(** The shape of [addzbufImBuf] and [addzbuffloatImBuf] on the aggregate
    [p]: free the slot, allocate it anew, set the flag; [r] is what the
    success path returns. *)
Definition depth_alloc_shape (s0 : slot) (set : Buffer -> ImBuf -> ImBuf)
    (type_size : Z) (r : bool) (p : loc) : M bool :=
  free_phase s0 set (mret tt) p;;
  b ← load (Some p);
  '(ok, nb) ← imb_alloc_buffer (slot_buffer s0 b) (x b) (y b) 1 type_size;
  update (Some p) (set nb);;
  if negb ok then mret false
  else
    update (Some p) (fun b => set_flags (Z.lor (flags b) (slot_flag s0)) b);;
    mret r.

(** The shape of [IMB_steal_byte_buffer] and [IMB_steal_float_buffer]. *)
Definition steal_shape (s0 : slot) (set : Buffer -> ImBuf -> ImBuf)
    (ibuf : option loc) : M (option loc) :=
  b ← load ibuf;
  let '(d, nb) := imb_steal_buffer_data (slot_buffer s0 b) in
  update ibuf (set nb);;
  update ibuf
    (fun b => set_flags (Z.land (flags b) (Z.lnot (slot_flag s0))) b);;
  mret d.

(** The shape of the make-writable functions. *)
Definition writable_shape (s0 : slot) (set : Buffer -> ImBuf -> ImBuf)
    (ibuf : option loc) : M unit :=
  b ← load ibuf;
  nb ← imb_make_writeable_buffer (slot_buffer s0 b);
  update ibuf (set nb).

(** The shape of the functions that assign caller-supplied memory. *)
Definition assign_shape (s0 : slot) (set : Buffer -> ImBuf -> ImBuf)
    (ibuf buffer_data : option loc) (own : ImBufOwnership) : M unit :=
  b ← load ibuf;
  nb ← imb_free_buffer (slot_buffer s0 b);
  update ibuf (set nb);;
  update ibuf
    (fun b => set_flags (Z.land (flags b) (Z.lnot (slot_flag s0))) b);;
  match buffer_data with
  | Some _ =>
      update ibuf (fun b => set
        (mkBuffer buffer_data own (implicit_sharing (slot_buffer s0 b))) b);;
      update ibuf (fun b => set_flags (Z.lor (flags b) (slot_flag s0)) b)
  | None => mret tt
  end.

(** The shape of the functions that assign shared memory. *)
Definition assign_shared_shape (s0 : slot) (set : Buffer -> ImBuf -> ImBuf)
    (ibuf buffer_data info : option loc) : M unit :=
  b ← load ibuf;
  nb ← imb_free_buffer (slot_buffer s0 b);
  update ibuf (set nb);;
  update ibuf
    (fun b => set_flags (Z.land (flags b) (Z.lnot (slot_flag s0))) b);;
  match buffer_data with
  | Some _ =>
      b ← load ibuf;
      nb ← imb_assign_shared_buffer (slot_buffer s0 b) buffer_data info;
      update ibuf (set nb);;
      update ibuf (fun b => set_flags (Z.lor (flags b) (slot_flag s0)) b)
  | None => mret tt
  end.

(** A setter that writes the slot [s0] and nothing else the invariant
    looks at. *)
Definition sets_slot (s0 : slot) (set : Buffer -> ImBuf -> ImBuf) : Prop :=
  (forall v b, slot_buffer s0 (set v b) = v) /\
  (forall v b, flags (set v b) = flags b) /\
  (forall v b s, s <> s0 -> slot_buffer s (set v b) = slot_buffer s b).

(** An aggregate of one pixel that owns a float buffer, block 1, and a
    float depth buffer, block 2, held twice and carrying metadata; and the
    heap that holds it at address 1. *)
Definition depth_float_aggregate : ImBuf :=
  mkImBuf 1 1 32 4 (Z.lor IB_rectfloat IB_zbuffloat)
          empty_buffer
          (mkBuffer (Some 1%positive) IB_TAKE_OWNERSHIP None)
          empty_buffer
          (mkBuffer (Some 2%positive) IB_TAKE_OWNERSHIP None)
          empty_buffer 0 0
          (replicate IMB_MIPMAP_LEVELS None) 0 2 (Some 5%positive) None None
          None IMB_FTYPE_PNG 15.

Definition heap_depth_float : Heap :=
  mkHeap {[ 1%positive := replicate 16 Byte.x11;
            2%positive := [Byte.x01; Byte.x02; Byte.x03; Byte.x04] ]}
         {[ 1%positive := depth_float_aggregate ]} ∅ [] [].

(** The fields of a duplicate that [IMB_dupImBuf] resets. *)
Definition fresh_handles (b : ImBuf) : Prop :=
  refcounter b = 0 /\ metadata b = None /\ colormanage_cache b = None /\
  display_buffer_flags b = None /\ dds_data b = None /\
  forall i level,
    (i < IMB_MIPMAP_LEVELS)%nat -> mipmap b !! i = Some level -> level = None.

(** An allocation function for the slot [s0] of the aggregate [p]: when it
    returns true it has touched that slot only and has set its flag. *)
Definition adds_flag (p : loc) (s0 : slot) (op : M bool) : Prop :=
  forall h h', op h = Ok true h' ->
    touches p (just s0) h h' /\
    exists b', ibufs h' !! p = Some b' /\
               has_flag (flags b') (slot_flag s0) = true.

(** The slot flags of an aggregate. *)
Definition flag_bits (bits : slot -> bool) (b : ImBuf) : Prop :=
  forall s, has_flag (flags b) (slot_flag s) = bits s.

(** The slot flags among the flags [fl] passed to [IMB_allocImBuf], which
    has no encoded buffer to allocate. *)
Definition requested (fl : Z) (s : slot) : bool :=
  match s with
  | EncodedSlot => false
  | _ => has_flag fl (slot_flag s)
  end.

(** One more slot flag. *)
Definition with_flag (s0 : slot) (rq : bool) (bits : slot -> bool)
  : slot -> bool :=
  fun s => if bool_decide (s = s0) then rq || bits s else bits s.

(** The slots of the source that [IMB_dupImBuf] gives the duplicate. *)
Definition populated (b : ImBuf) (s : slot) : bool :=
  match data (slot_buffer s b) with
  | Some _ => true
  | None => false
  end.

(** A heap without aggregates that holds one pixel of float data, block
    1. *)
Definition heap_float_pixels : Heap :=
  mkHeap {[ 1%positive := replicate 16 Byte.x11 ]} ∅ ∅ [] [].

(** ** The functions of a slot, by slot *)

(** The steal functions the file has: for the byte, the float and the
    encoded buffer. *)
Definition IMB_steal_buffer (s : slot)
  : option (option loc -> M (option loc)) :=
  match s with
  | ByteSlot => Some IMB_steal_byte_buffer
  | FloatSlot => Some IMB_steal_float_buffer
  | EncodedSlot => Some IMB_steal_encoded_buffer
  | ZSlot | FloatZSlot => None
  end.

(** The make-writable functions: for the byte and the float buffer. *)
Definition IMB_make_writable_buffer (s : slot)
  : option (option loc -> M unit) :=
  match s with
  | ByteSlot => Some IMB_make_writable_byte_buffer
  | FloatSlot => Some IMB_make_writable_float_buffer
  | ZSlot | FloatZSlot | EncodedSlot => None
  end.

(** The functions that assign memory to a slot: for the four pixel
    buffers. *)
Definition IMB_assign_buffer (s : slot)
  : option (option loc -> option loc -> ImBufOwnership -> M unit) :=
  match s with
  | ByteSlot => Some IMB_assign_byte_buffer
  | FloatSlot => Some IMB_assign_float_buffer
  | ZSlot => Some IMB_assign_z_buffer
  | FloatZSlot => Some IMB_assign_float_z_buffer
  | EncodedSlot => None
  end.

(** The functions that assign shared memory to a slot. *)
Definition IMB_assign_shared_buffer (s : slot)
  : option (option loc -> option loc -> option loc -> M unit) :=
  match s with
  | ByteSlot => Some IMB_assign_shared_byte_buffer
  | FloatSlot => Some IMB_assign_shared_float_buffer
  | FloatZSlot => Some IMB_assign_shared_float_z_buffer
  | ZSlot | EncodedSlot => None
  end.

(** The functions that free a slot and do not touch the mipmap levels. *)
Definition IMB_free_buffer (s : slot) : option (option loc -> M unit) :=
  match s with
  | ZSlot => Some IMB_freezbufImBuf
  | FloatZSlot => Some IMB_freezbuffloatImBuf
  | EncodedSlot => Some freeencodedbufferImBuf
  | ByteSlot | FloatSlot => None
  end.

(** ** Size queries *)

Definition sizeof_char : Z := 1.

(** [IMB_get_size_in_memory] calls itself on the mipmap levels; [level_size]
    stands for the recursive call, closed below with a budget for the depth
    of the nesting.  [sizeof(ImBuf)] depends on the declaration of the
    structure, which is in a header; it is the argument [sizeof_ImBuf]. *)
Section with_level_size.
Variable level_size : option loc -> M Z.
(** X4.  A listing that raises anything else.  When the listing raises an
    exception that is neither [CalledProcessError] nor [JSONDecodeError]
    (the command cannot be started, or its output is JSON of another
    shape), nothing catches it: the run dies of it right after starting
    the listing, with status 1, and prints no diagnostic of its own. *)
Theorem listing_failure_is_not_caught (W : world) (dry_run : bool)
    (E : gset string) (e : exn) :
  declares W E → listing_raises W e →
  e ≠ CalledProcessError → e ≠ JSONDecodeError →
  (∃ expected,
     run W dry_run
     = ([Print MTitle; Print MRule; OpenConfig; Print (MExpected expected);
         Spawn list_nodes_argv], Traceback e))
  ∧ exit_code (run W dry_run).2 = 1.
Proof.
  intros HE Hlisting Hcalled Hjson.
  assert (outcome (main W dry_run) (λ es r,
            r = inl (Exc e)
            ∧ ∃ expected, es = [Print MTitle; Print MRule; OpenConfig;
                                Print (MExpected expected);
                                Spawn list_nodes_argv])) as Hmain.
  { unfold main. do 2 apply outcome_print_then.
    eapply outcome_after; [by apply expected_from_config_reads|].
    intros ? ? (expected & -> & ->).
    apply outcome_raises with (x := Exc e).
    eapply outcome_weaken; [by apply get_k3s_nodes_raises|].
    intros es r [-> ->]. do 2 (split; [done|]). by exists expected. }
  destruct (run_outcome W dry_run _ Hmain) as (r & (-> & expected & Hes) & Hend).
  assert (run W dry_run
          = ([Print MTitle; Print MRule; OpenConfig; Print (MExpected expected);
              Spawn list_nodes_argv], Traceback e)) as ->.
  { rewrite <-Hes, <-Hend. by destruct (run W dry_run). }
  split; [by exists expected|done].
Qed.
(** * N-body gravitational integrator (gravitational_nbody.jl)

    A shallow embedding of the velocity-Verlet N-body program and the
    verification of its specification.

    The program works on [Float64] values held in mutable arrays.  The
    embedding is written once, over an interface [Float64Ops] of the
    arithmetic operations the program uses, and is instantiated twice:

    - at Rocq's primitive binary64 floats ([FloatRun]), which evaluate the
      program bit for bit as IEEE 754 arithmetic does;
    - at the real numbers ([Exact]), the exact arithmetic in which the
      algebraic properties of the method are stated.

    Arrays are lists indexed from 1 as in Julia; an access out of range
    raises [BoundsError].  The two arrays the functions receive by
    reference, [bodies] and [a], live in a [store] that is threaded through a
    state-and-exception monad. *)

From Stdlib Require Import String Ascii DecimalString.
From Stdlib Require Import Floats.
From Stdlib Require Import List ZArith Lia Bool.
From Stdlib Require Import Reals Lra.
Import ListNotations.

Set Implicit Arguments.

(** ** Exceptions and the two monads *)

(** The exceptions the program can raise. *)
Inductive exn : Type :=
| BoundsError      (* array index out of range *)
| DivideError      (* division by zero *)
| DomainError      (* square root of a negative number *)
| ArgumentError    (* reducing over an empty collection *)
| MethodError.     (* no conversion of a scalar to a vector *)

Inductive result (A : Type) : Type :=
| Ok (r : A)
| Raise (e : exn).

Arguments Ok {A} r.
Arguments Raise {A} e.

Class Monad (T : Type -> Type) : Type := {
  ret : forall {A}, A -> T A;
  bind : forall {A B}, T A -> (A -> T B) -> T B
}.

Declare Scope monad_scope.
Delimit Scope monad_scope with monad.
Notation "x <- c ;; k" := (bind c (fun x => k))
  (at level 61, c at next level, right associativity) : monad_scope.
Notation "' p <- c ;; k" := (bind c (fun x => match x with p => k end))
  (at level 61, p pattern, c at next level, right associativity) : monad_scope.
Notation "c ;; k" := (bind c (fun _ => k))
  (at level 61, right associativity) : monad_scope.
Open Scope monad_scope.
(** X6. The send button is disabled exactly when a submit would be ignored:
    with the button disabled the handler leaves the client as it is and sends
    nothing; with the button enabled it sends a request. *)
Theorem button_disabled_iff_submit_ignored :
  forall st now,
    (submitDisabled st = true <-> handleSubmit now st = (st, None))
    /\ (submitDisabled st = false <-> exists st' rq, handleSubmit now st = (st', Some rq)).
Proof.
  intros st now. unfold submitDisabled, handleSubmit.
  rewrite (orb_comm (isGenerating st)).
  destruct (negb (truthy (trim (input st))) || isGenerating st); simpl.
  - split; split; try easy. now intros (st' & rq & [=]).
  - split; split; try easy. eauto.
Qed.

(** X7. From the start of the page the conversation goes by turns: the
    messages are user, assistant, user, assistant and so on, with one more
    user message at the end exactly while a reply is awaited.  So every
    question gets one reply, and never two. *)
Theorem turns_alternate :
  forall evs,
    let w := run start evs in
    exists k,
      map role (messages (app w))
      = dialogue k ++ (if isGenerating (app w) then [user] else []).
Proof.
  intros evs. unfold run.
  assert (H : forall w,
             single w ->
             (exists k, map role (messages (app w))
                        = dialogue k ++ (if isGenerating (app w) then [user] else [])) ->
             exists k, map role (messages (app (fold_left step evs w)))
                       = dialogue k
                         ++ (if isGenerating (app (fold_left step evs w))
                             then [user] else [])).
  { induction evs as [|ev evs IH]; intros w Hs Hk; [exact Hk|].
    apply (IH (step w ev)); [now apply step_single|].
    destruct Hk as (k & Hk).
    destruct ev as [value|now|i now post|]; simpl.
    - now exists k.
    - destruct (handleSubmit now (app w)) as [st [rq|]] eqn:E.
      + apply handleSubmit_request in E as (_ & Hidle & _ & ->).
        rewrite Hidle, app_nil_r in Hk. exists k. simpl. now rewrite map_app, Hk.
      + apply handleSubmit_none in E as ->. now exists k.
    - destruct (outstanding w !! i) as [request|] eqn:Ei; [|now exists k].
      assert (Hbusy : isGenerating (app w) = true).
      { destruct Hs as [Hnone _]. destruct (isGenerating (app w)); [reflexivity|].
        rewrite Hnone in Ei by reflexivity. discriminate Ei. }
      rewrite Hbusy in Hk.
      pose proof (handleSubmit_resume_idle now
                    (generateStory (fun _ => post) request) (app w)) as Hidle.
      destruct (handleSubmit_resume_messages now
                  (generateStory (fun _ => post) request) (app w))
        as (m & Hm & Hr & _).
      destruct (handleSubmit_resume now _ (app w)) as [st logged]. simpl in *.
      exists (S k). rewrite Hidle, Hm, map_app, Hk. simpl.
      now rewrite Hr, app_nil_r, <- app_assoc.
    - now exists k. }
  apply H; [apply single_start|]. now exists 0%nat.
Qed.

The task — Reproduce only what lies between the start of the listing above and the end of the line containing "(type_size : Z)", keeping every line exact.

Task answer —
(** The shape of [addzbufImBuf] and [addzbuffloatImBuf] on the aggregate
    [p]: free the slot, allocate it anew, set the flag; [r] is what the
    success path returns. *)
Definition depth_alloc_shape (s0 : slot) (set : Buffer -> ImBuf -> ImBuf)
    (type_size : Z) (r : bool) (p : loc) : M bool :=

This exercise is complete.